Lo atiende Laura, pero él quiere hablar con su hijo. Al niño le habla con ternura. Le promete volver de Brasil con regalos para él y para su hermana. Luego habla con la nena y la felicita por el 10 obtenido.

 

Con Laura no es tan cariñoso, aunque se esfuerza. A ella también le promete algo lindo.

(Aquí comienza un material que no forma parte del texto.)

(* ===== verification/DataPlane.v ===== *)
(** * The data plane ([src/cluster/data_plane.rs])

    The Flight service that serves a block store and its client.  A call of the
    client is one function that runs the handler of the server on the store, with
    what the network does to the call as an argument; a handler that locks the store
    twice takes the store it finds each time.  Arrow Flight and [serde_json] are
    parameters. *)
From S2P Require Import Prelude Text Protocol Memory Execution BlockStore BlockStoreProps Wire.

Definition from_utf8 (bytes : list N) : option string :=
  if valid_utf8 bytes then Some (of_bytes bytes) else None.

(** ** Messages *)

Record BlockTicket := MkBlockTicket {
  bt_version : N;
  bt_worker_id : WorkerId;
  bt_producer : TaskAttemptId;
  bt_output_partition : PartitionId;
}.

Record UploadAck := MkUploadAck {
  ua_rows : N;
  ua_bytes : N;
  ua_checksum : string;
  ua_ticket : string;
}.

(** Arrow Flight: the batches that arrive at the other side of an encoder, which
    splits large ones, and the text of a status. *)
Class FlightTransport `{BlockCodec} := {
  flight : Schema → list RecordBatch → list RecordBatch;
  status_display : Status → string;
}.

Definition ACTION_DELETE_BLOCK : string := "sparkx.data.delete-block".

Definition BlockTicket_validate (t : BlockTicket) : result unit :=
  if negb (bt_version t =? PROTOCOL_VERSION)%N
  then Err (Protocol ("unsupported data-plane protocol version " +:+ pretty (bt_version t) +:+
                      "; expected " +:+ pretty PROTOCOL_VERSION))
  else
    _ ← WorkerId_new (worker_text (bt_worker_id t));
    TaskAttemptId_validate (bt_producer t).

(** ** Errors over the wire *)

Definition map_status (e : SparkXError) : Status :=
  match e with
  | Protocol message | Planning message => MkStatus InvalidArgument message
  | NotFound message => MkStatus CodeNotFound message
  | ResourceExhausted message => MkStatus CodeResourceExhausted message
  | other => MkStatus Internal (display_error other)
  end.

Definition map_flight_error `{FlightTransport} (action : string) (e : FlightError) : SparkXError :=
  match e with
  | Tonic status =>
      match st_code status with
      | InvalidArgument => Protocol (st_message status)
      | CodeNotFound => NotFound (st_message status)
      | CodeResourceExhausted => ResourceExhausted (st_message status)
      | _ => Transport ("Flight data-plane " +:+ action +:+ ": " +:+ status_display status)
      end
  | OtherFlight text => Transport ("Flight data-plane " +:+ action +:+ ": " +:+ text)
  end.

(** [result.map_err(map_status)?] *)
Definition or_status {A} (r : result A) : reply A :=
  match r with Ok a => Reply a | Err e => Refused (map_status e) | Panic why => Crashed why end.
(** [DataPlaneFlightService::access]: a panic of the store ends its own task only. *)
Definition access {A} (r : result A) : result A :=
  match r with Panic why => Err (Execution ("block storage task failed: " +:+ why)) | r => r end.

Section service.
Context `{BlockCodec, !FlightTransport, Json BlockTicket, Json UploadAck}.

Definition decode_ticket (ticket : string) : result BlockTicket :=
  match json_from_slice (as_bytes ticket) with
  | inl error => Err (Protocol ("decode block ticket: " +:+ error))
  | inr ticket => _ ← BlockTicket_validate ticket; Ok ticket
  end.

(** ** The server *)

(** An upload as the server reads it: the descriptor of its first message, whether it
    is a command and its bytes, or how that message failed; the batches or the decoding
    error; the schema. *)
Record PutStream := MkPutStream {
  put_first : Status + option (option (bool * list N));
  put_items : list (string + RecordBatch);
  put_schema : option Schema;
}.

Definition put_ticket (p : PutStream) : reply string :=
  match put_first p with
  | inl status => Refused status
  | inr first =>
      first ← or_refuse first (MkStatus InvalidArgument "block upload must not be empty");
      descriptor ← or_refuse first (MkStatus InvalidArgument "block upload requires a descriptor");
      if negb descriptor.1
      then Refused (MkStatus InvalidArgument "block upload descriptor must use command bytes")
      else
        ticket ← or_refuse (from_utf8 descriptor.2)
                   (MkStatus InvalidArgument "block descriptor must be UTF-8 JSON");
        _ ← or_status (decode_ticket ticket);
        Reply ticket
  end.

(** The decoding loop. *)
Fixpoint put_batches (available decoded : N) (items : list (string + RecordBatch)) : reply (list RecordBatch) :=
  match items with
  | [] => Reply []
  | inl error :: _ => Refused (MkStatus InvalidArgument error)
  | inr batch :: items =>
      let decoded := saturating_add_u64 decoded (get_array_memory_size batch) in
      if (available <? N.max decoded 1)%N
      then Refused (MkStatus CodeResourceExhausted ("data-plane block needs more than the " +:+
             pretty available +:+ " available bytes"))
      else rest ← put_batches available decoded items; Reply (batch :: rest)
  end.

Context {S : Type} `{!BlockStorage S}.

(** The block an upload makes, on the store it finds when it asks for the budget. *)
Definition put_block (store : S) (p : PutStream) : reply (StoredBlock * UploadAck) :=
  ticket ← put_ticket p;
  let available := bs_upload_budget store ticket in
  if (available =? 0)%N
  then Refused (MkStatus CodeResourceExhausted "data-plane storage has no available capacity")
  else
    batches ← put_batches available 0 (put_items p);
    schema ← or_refuse (put_schema p) (MkStatus InvalidArgument "block upload requires an Arrow schema");
    '(rows, bytes, checksum) ← or_status (block_metadata schema batches);
    Reply (MkStoredBlock schema batches checksum (N.max bytes 1), MkUploadAck rows bytes checksum ticket).

(** [do_put] returns the stream of results; [budget] is the store when it reads the
    budget. *)
Definition do_put (budget : S) (p : PutStream) (store : S) : reply (list (list N)) * S :=
  match put_block budget p with
  | Refused s => (Refused s, store)
  | Crashed why => (Crashed why, store)
  | Reply (block, ack) =>
      let '(r, store) := bs_insert (ua_ticket ack) block store in
      (_ ← or_status (access r);
       match json_to_string ack with
       | inl error => Refused (MkStatus Internal ("encode upload response: " +:+ error))
       | inr metadata => Reply [as_bytes metadata]
       end, store)
  end.

Definition do_get (ticket : list N) (store : S) : reply (Schema * list RecordBatch) :=
  ticket ← or_refuse (from_utf8 ticket) (MkStatus InvalidArgument "data-plane ticket must be UTF-8");
  _ ← or_status (decode_ticket ticket);
  block ← or_status (access (bs_get ticket store));
  Reply (bl_schema block, bl_batches block).

Definition do_action (type : string) (body : list N) (store : S) : reply (list (list N)) * S :=
  if negb (bool_decide (type = ACTION_DELETE_BLOCK))
  then (Refused (MkStatus InvalidArgument ("unsupported SparkX data-plane action " +:+ type)), store)
  else
    match ticket ← or_refuse (from_utf8 body) (MkStatus InvalidArgument "data-plane ticket must be UTF-8");
          _ ← or_status (decode_ticket ticket); Reply ticket with
    | Refused s => (Refused s, store)
    | Crashed why => (Crashed why, store)
    | Reply ticket =>
        let '(r, store) := bs_remove ticket store in
        (_ ← or_status (access r); Reply [as_bytes "deleted"], store)
    end.

(** ** The client *)

(** The answer of a call under its delivery. *)
Definition answer {A} (d : Delivery) (open finish : string) (run : reply A * S) (store : S) : result A * S :=
  match d with
  | Lost executed late e =>
      (Err (map_flight_error (if late then finish else open) e), if executed then run.2 else store)
  | Delivered =>
      (match run.1 with
       | Reply a => Ok a
       | Refused s => Err (map_flight_error open (Tonic s))
       | Crashed why => Err (map_flight_error open (OtherFlight why))
       end, run.2)
  end.

Definition upload_stream (descriptor : string) (schema : Schema) (batches : list RecordBatch) : PutStream :=
  MkPutStream (inr (Some (Some (true, as_bytes descriptor)))) (inr <$> flight schema batches) (Some schema).

(** [upload] after the answer. *)
Definition read_ack (endpoint : string) (worker_id : WorkerId) (producer : TaskAttemptId)
    (output_partition : PartitionId) (expected_ticket : string) (results : list (list N)) : result ShuffleBlock :=
  match results with
  | [metadata] =>
      match json_from_slice metadata with
      | inl error => Err (Protocol ("decode upload response: " +:+ error))
      | inr ack =>
          if decide (ua_ticket ack = expected_ticket) then
            Ok (MkShuffleBlock producer output_partition (ua_rows ack) (ua_bytes ack) (ua_checksum ack)
                  (Flight worker_id endpoint (ua_ticket ack)))
          else Err (Protocol "data-plane upload acknowledgement returned a different ticket")
      end
  | _ => Err (Protocol ("data-plane upload returned " +:+ pretty (N.of_nat (length results)) +:+
                        " acknowledgements; expected one"))
  end.

Definition upload (delivery : Delivery) (endpoint : string) (worker_id : WorkerId) (producer : TaskAttemptId)
    (output_partition : PartitionId) (schema : Schema) (batches : list RecordBatch) (budget store : S)
    : result ShuffleBlock * S :=
  let ticket := MkBlockTicket PROTOCOL_VERSION worker_id producer output_partition in
  propagate _ := BlockTicket_validate ticket keeping store in
  match json_to_string ticket with
  | inl error => (Err (Protocol ("encode block ticket: " +:+ error)), store)
  | inr descriptor =>
      let p := upload_stream descriptor schema batches in
      call results, store' :=
        answer delivery "upload block" "finish block upload" (do_put budget p store) store in
      (read_ack endpoint worker_id producer output_partition descriptor results, store')
  end.

(** The location of a block at the client's endpoint, or the error of a call that
    cannot [verb] it. *)
Definition flight_location (verb endpoint : string) (block : ShuffleBlock) : result string :=
  match sb_location block with
  | Flight _ at_endpoint ticket =>
      if decide (at_endpoint = endpoint) then Ok ticket
      else Err (Protocol ("block belongs to " +:+ at_endpoint +:+ ", but client is connected to " +:+ endpoint))
  | _ => Err (Protocol ("cannot " +:+ verb +:+ " a non-Flight shuffle block with the Flight client"))
  end.

(** How a download fails: the request, or after some batches. *)
Record GetFaults := MkGetFaults {
  gf_request : option FlightError;
  gf_read : option (nat * FlightError);
}.

(** A download as the client reads it. *)
Record GetStream := MkGetStream {
  get_items : list (FlightError + RecordBatch);
  get_schema : option Schema;
}.

Definition open_download (faults : GetFaults) (ticket : string) (store : S) : result GetStream :=
  match gf_request faults with
  | Some e => Err (map_flight_error "download block" e)
  | None =>
      match do_get (as_bytes ticket) store with
      | Refused s => Err (map_flight_error "download block" (Tonic s))
      | Crashed why => Err (map_flight_error "download block" (OtherFlight why))
      | Reply (schema, batches) =>
          let items := inr <$> flight schema batches in
          Ok (MkGetStream
                (match gf_read faults with Some (k, e) => take k items ++ [inl e] | None => items end)
                (Some schema))
      end
  end.

Fixpoint read_batches (memory : TaskMemory) (own : N) (items : list (FlightError + RecordBatch))
    : result (list RecordBatch * N) :=
  match items with
  | [] => Ok ([], own)
  | inl e :: _ => Err (map_flight_error "read block" e)
  | inr batch :: items =>
      own ← try_grow memory 0 own (get_array_memory_size batch);
      '(rest, own) ← read_batches memory own items;
      Ok (batch :: rest, own)
  end.

Record DownloadedBlock := MkDownloadedBlock {
  db_schema : Schema;
  db_batches : list RecordBatch;
}.

Definition download_reserved (faults : GetFaults) (memory : TaskMemory) (own : N) (endpoint : string)
    (block : ShuffleBlock) (store : S) : result (DownloadedBlock * N) :=
  ticket ← flight_location "download" endpoint block;
  stream ← open_download faults ticket store;
  '(batches, own) ← read_batches memory own (get_items stream);
  schema ← ok_or (get_schema stream) (Protocol "downloaded block contained no Arrow schema");
  '(rows, bytes, checksum) ← block_metadata schema batches;
  if negb (rows =? sb_rows block)%N || negb (bytes =? sb_bytes block)%N
     || negb (bool_decide (checksum = sb_checksum block))
  then Err (Protocol ("downloaded block metadata mismatch: expected rows=" +:+ pretty (sb_rows block) +:+
              " bytes=" +:+ pretty (sb_bytes block) +:+ " checksum=" +:+ sb_checksum block +:+
              ", got rows=" +:+ pretty rows +:+ " bytes=" +:+ pretty bytes +:+ " checksum=" +:+ checksum))
  else Ok (MkDownloadedBlock schema batches, own).

Definition download_with_schema (faults : GetFaults) (endpoint : string) (block : ShuffleBlock) (store : S)
    : result DownloadedBlock :=
  let memory := MkTaskMemory U64_MAX 0 in
  own ← try_reserve memory 0 0;
  '(downloaded, _) ← download_reserved faults memory own endpoint block store;
  Ok downloaded.

Definition download (faults : GetFaults) (endpoint : string) (block : ShuffleBlock) (store : S)
    : result (list RecordBatch) :=
  downloaded ← download_with_schema faults endpoint block store;
  Ok (db_batches downloaded).

Definition delete_block (delivery : Delivery) (endpoint : string) (block : ShuffleBlock) (store : S)
    : result unit * S :=
  propagate ticket := flight_location "delete" endpoint block keeping store in
  call results, store' :=
    answer delivery "delete block" "finish block deletion" (do_action ACTION_DELETE_BLOCK (as_bytes ticket) store)
      store in
  (match results with [] => Err (Protocol "block deletion returned no response") | _ => Ok tt end, store').
End service.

Se lo nota inquieto. Se siente culpable. Juega todo el tiempo con su alianza.

 

Le preocupa la realidad tanto como el sueño que tuvo. Un sueño corto en el que tal vez asumió un error. Donde algo negó, donde pidió perdón y por sus hijos.

 

El tapiz de su pantalla muestra a su familia. Es perfecta. Hasta el perro es rubio.

 

Esa debe ser Laura; a ella no le brillan los ojos. Ella debe conocer su secreto.

 

Entre todos los íconos elige abrir el de imágenes.

 

La alianza gira en su dedo, una y otra vez. Él descarga tensiones con ese juego sin fin.

 

No alcanzo a ver el nombre del archivo, pero la foto muestra a varios ejecutivos en celebración.

 

Mi compañero de vuelo está entre ellos, justo al lado del joven moreno y apuesto que se le colgó de un hombro para inmortalizar el momento.

 

Abre otro archivo y ese mismo joven apuesto aparece compartiendo con él un trago, en las arenas de Leblón. Y en otra foto participan de una cena en Copacabana.

 

Ese mismo joven, bronceado y sonriente, lo abraza en el Corcovado y le acaba de arrancar un suspiro ahora mismo.

 

Marca otra llamada. Sigue jugando con su alianza. Todo el tiempo la hace orbitar en su dedo.

 

Del otro lado de la línea está Laertes. Ahora no tiene que forzar un trato afectuoso, le sale espontáneamente. Tiene el rostro relajado.

 

Juguetea con su anillo, sin pensar a qué está jugando.

 

Lo escucho hablar: “Sí, aterrizaremos en media hora… Bien, nos encontramos ahí… Yo también”.

 

Yo sigo mirando hacia afuera. Él se inclina un poco hacia mí para poder ver la ciudad desde arriba. Entonces, con un dejo de resignación y su voz grave, me dice: “¡Es una pena vivir tan lejos de Río!, ¿no?”